• WORK TASK
Every line below from the one containing "Simple.saveData Examples.alice_simple = (Ok" through the one containing "pose proof (shr_spec" must be transcribed exactly. Omit all lines outside that stretch.

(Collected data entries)
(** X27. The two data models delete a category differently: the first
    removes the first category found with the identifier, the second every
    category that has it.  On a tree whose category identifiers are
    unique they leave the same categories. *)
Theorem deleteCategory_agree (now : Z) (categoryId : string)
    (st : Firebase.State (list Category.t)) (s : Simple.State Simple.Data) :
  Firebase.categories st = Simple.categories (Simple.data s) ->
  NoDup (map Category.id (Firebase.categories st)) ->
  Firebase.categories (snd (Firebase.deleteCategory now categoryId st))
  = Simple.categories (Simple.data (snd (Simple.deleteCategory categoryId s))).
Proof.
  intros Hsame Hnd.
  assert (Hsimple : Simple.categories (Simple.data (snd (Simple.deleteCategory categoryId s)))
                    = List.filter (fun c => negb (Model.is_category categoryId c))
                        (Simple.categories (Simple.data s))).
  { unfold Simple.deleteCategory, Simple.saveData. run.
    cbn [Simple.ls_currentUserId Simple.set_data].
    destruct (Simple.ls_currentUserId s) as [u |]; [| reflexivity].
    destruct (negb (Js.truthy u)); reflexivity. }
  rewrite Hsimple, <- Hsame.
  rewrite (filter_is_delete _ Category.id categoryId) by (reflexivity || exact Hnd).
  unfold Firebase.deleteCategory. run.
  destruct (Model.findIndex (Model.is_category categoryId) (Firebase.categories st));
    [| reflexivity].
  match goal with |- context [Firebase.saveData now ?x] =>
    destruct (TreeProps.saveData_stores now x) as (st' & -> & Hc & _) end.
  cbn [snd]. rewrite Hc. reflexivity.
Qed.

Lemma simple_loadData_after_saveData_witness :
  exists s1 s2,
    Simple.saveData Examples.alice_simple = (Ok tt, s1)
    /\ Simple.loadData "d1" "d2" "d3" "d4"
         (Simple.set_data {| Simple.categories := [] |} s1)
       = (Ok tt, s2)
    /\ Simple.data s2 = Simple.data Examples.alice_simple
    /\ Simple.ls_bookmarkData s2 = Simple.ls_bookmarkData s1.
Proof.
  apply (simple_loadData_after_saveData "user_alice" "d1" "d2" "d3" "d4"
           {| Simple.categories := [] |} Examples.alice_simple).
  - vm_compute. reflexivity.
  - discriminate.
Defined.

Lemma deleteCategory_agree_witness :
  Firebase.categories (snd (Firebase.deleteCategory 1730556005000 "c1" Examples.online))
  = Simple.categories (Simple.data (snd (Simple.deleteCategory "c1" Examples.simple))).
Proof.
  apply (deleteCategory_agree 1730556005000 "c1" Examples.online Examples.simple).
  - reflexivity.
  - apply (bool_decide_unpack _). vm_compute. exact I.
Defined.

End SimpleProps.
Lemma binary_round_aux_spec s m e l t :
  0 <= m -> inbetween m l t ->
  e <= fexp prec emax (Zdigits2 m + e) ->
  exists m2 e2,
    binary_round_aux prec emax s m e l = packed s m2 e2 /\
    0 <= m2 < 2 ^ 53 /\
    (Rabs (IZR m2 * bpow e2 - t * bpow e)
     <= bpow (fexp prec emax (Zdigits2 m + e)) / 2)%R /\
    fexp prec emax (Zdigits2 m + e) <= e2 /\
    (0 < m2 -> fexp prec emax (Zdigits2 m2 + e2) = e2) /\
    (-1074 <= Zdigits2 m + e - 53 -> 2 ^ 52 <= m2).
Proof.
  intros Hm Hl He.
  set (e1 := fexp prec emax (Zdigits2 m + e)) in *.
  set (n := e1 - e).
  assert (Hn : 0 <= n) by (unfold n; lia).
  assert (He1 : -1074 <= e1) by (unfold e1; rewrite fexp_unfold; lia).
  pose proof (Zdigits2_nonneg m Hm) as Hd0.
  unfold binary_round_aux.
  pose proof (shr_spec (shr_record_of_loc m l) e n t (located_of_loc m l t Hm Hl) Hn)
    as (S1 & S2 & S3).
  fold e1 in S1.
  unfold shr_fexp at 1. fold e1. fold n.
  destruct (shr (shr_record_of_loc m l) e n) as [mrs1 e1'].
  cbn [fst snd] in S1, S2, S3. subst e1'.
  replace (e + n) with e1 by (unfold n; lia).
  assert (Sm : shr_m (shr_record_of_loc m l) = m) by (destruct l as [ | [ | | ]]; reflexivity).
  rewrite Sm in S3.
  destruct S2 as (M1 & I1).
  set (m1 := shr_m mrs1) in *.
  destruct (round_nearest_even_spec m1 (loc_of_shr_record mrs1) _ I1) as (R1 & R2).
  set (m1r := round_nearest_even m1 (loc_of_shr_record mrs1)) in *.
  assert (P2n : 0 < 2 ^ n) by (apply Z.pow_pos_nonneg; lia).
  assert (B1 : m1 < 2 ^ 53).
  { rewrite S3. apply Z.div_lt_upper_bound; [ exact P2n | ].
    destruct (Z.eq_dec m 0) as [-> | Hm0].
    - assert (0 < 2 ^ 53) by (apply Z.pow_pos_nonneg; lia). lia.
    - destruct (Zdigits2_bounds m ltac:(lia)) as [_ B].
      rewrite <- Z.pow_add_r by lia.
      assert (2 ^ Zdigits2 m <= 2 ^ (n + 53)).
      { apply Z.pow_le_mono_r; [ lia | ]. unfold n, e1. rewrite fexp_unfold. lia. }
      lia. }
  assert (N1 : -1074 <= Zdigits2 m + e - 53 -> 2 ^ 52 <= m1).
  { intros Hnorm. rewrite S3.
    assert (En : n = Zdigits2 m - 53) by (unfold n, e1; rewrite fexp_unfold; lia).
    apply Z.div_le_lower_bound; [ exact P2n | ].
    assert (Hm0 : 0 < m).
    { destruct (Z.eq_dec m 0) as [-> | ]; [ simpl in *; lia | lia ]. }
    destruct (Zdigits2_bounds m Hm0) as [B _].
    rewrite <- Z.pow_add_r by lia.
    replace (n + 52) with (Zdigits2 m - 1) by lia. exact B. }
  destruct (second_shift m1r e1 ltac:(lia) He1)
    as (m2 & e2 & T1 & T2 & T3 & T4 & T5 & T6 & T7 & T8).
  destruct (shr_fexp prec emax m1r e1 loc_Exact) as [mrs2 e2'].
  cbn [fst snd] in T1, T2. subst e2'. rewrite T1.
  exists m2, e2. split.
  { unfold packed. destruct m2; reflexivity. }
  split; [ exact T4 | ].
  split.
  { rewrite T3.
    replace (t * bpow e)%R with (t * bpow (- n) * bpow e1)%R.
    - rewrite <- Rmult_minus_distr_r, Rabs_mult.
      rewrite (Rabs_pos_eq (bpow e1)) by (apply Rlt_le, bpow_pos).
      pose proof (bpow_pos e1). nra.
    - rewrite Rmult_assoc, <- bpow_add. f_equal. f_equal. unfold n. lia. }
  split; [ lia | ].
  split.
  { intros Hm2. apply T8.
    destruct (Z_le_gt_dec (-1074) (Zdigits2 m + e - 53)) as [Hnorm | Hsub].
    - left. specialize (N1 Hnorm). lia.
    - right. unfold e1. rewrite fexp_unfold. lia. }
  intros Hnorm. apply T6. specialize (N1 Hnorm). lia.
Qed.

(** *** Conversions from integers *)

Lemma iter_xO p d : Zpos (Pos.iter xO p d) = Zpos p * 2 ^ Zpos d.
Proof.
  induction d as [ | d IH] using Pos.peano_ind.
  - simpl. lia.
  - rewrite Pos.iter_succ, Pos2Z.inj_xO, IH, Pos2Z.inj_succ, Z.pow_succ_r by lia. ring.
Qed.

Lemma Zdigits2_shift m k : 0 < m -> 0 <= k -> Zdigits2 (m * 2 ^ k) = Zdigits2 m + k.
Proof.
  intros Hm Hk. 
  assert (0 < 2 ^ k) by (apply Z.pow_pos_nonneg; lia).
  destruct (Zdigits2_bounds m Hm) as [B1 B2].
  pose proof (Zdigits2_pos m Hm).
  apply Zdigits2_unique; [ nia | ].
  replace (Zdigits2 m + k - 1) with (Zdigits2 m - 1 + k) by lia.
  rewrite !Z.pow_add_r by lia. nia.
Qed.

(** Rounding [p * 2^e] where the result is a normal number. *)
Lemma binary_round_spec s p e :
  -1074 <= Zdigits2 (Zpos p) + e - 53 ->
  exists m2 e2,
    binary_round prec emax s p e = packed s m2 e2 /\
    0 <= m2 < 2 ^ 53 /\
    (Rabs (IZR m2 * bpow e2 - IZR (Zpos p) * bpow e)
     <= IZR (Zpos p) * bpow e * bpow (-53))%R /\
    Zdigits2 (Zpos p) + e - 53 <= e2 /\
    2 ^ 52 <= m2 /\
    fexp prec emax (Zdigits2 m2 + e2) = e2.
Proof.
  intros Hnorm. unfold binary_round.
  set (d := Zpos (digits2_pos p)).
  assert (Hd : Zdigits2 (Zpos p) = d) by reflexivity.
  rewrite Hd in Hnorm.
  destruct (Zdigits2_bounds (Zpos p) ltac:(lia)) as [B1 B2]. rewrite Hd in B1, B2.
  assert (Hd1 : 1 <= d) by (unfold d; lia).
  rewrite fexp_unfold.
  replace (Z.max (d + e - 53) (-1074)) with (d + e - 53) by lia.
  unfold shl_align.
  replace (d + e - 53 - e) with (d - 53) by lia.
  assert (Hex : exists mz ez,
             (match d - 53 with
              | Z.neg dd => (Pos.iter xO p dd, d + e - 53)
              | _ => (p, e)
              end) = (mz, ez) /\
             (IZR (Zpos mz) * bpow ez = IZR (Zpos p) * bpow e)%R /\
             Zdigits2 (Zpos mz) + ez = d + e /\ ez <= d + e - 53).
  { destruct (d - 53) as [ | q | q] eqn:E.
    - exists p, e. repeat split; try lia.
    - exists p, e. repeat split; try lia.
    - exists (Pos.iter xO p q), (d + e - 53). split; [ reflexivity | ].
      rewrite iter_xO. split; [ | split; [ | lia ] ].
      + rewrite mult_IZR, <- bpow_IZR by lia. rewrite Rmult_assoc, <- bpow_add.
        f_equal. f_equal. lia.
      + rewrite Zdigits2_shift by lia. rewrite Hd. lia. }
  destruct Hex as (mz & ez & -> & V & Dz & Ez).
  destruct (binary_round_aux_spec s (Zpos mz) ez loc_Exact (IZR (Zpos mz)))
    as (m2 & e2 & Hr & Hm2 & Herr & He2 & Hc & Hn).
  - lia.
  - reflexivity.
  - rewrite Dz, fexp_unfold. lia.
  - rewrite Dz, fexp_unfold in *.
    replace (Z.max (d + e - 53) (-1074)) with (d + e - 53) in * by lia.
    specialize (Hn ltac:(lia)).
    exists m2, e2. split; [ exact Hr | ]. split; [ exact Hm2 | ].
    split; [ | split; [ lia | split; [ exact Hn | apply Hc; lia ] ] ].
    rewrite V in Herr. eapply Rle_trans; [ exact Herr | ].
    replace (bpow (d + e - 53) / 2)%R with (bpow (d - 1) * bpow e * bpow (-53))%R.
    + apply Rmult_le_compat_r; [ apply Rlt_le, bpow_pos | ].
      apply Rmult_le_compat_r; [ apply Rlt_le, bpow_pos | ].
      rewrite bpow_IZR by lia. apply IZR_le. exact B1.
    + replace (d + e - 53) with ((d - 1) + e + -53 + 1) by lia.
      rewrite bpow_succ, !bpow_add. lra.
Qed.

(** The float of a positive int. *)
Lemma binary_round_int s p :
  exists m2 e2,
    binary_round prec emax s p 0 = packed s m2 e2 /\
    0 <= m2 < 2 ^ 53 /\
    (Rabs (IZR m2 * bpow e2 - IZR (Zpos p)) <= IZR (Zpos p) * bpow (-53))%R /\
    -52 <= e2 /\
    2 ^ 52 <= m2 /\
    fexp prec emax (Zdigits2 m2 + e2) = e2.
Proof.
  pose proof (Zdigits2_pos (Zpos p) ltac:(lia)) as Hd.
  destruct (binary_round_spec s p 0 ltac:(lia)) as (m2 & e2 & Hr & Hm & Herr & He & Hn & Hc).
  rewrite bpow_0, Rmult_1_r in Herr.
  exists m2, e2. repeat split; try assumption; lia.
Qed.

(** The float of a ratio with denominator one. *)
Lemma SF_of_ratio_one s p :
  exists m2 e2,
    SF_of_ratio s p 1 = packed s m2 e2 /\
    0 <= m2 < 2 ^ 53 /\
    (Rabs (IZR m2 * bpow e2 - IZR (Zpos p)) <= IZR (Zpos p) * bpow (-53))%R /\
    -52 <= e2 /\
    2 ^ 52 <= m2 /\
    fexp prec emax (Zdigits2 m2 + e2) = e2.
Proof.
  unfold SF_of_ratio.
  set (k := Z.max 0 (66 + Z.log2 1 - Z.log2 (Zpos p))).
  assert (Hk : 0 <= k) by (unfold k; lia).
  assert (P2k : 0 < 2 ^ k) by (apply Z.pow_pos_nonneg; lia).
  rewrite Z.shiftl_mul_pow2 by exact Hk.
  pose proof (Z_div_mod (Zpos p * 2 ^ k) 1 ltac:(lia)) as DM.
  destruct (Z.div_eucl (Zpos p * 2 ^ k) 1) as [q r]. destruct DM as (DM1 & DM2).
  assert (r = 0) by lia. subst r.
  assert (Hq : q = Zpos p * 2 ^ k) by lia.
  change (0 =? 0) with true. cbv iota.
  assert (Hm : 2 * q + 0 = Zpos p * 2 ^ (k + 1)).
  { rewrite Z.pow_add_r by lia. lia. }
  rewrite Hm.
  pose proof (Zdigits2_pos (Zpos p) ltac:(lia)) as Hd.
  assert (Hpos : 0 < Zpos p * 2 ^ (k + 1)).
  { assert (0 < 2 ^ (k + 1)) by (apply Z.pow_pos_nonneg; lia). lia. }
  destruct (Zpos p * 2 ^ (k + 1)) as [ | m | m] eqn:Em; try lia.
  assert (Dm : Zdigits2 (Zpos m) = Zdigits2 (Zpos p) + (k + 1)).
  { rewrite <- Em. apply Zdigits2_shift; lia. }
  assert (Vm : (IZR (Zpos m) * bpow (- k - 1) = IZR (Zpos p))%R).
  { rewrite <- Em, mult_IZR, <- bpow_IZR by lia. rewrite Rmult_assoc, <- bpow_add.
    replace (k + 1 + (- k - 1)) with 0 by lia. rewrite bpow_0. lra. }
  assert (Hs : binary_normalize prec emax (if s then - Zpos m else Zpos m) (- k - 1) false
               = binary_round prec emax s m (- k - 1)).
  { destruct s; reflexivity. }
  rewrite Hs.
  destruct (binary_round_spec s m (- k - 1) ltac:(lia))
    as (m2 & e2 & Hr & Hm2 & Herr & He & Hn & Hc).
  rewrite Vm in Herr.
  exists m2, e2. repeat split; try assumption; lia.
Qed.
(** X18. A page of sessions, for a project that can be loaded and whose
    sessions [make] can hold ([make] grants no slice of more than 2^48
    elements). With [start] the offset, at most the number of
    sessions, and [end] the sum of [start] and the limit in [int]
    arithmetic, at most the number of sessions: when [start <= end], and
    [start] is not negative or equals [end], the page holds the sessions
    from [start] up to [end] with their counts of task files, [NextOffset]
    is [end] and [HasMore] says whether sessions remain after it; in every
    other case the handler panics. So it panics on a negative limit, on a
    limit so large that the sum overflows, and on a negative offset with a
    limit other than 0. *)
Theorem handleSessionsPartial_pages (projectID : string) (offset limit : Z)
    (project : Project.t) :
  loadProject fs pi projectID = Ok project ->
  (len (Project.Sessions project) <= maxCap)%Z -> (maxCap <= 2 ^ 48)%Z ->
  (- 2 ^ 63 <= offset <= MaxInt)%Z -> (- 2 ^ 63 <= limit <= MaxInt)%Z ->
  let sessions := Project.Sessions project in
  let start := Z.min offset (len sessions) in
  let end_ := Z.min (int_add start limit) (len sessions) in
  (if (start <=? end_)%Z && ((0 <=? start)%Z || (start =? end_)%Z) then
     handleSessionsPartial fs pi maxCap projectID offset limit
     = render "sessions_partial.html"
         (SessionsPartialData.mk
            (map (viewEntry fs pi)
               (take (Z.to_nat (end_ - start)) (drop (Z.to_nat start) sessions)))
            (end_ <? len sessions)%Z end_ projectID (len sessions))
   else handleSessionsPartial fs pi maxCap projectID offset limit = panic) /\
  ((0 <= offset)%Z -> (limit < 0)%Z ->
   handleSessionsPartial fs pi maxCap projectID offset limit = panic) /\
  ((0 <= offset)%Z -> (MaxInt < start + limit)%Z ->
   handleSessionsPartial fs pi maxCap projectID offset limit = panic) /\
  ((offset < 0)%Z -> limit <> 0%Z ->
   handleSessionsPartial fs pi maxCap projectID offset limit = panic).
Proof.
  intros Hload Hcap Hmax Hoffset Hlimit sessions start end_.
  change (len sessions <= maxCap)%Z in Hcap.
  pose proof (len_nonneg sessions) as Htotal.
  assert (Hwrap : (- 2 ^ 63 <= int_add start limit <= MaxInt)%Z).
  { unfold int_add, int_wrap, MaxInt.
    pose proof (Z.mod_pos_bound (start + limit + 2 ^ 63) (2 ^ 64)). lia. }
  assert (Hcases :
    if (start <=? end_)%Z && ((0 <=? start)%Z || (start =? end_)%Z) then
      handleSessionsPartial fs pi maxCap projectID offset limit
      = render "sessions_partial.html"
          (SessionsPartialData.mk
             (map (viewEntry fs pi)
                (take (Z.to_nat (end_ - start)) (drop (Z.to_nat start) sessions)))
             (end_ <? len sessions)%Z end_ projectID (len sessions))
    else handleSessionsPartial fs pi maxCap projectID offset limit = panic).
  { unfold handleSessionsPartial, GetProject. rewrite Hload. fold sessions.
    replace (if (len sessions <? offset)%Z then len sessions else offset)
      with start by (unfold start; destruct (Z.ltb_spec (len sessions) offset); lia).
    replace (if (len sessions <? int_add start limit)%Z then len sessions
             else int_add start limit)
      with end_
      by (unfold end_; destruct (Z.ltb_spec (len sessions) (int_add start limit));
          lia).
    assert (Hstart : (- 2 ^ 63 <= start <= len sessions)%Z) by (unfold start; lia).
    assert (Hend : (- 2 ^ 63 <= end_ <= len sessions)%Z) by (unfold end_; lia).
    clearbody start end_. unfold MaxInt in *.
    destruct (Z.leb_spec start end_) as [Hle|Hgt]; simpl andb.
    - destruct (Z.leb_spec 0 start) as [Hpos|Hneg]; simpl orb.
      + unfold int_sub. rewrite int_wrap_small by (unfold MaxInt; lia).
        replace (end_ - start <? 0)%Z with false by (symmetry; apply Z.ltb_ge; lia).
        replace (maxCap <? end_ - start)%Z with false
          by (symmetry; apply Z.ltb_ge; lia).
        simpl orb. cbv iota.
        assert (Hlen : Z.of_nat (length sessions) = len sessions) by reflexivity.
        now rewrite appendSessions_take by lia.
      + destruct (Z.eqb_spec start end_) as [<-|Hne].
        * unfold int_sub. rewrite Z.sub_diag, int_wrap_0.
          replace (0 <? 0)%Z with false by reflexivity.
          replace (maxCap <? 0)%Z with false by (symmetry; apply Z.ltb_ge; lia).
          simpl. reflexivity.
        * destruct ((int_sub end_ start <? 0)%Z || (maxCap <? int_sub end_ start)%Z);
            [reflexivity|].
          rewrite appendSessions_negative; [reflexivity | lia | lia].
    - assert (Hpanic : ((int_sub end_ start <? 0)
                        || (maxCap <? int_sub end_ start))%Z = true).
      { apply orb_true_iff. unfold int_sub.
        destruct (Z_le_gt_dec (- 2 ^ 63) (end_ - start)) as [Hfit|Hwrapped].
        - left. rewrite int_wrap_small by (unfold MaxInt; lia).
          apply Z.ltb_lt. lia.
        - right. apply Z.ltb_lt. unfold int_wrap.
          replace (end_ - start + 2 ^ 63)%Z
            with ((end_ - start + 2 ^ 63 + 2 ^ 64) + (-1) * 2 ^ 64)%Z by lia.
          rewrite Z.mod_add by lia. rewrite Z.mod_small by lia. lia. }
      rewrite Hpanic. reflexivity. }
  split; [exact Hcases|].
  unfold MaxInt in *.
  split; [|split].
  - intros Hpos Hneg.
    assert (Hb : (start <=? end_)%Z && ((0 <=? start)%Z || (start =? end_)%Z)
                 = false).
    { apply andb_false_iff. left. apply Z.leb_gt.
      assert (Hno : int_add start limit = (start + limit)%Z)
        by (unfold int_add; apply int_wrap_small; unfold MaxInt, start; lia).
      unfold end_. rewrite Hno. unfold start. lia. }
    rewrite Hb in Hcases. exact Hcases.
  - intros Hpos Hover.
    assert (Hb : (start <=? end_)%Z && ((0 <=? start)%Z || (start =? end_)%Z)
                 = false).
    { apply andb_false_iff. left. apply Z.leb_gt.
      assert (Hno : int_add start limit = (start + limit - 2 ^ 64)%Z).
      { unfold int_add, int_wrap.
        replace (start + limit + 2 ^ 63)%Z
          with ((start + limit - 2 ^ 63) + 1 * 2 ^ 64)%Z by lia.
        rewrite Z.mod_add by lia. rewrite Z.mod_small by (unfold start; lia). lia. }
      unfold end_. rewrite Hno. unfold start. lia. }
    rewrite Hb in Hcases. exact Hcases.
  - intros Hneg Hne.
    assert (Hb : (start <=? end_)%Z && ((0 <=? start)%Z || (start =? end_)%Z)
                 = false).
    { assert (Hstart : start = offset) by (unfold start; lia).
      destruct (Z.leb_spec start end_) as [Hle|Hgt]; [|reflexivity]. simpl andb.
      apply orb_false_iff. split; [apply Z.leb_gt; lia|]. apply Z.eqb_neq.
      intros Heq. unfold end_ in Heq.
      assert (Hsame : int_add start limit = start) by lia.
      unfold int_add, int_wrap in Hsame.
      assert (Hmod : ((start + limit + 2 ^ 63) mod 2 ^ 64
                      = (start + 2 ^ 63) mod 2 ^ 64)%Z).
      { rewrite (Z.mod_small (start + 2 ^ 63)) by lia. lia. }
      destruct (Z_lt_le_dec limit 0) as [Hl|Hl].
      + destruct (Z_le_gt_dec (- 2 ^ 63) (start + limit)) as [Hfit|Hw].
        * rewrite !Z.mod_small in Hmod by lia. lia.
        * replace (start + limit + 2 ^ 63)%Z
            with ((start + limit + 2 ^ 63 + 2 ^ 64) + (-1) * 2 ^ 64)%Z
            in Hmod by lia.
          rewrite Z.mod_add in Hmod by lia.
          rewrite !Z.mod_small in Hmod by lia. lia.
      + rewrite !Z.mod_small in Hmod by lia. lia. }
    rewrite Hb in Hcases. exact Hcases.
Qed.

• WRITTEN ANSWER
    Simple.saveData Examples.alice_simple = (Ok tt, s1)
    /\ Simple.loadData "d1" "d2" "d3" "d4"
         (Simple.set_data {| Simple.categories := [] |} s1)
       = (Ok tt, s2)
    /\ Simple.data s2 = Simple.data Examples.alice_simple
    /\ Simple.ls_bookmarkData s2 = Simple.ls_bookmarkData s1.
Proof.
  apply (simple_loadData_after_saveData "user_alice" "d1" "d2" "d3" "d4"
           {| Simple.categories := [] |} Examples.alice_simple).
  - vm_compute. reflexivity.
  - discriminate.
Defined.

Lemma deleteCategory_agree_witness :
  Firebase.categories (snd (Firebase.deleteCategory 1730556005000 "c1" Examples.online))
  = Simple.categories (Simple.data (snd (Simple.deleteCategory "c1" Examples.simple))).
Proof.
  apply (deleteCategory_agree 1730556005000 "c1" Examples.online Examples.simple).
  - reflexivity.
  - apply (bool_decide_unpack _). vm_compute. exact I.
Defined.

End SimpleProps.
Lemma binary_round_aux_spec s m e l t :
  0 <= m -> inbetween m l t ->
  e <= fexp prec emax (Zdigits2 m + e) ->
  exists m2 e2,
    binary_round_aux prec emax s m e l = packed s m2 e2 /\
    0 <= m2 < 2 ^ 53 /\
    (Rabs (IZR m2 * bpow e2 - t * bpow e)
     <= bpow (fexp prec emax (Zdigits2 m + e)) / 2)%R /\
    fexp prec emax (Zdigits2 m + e) <= e2 /\
    (0 < m2 -> fexp prec emax (Zdigits2 m2 + e2) = e2) /\
    (-1074 <= Zdigits2 m + e - 53 -> 2 ^ 52 <= m2).
Proof.
  intros Hm Hl He.
  set (e1 := fexp prec emax (Zdigits2 m + e)) in *.
  set (n := e1 - e).
  assert (Hn : 0 <= n) by (unfold n; lia).
  assert (He1 : -1074 <= e1) by (unfold e1; rewrite fexp_unfold; lia).
  pose proof (Zdigits2_nonneg m Hm) as Hd0.
  unfold binary_round_aux.
  pose proof (shr_spec (shr_record_of_loc m l) e n t (located_of_loc m l t Hm Hl) Hn)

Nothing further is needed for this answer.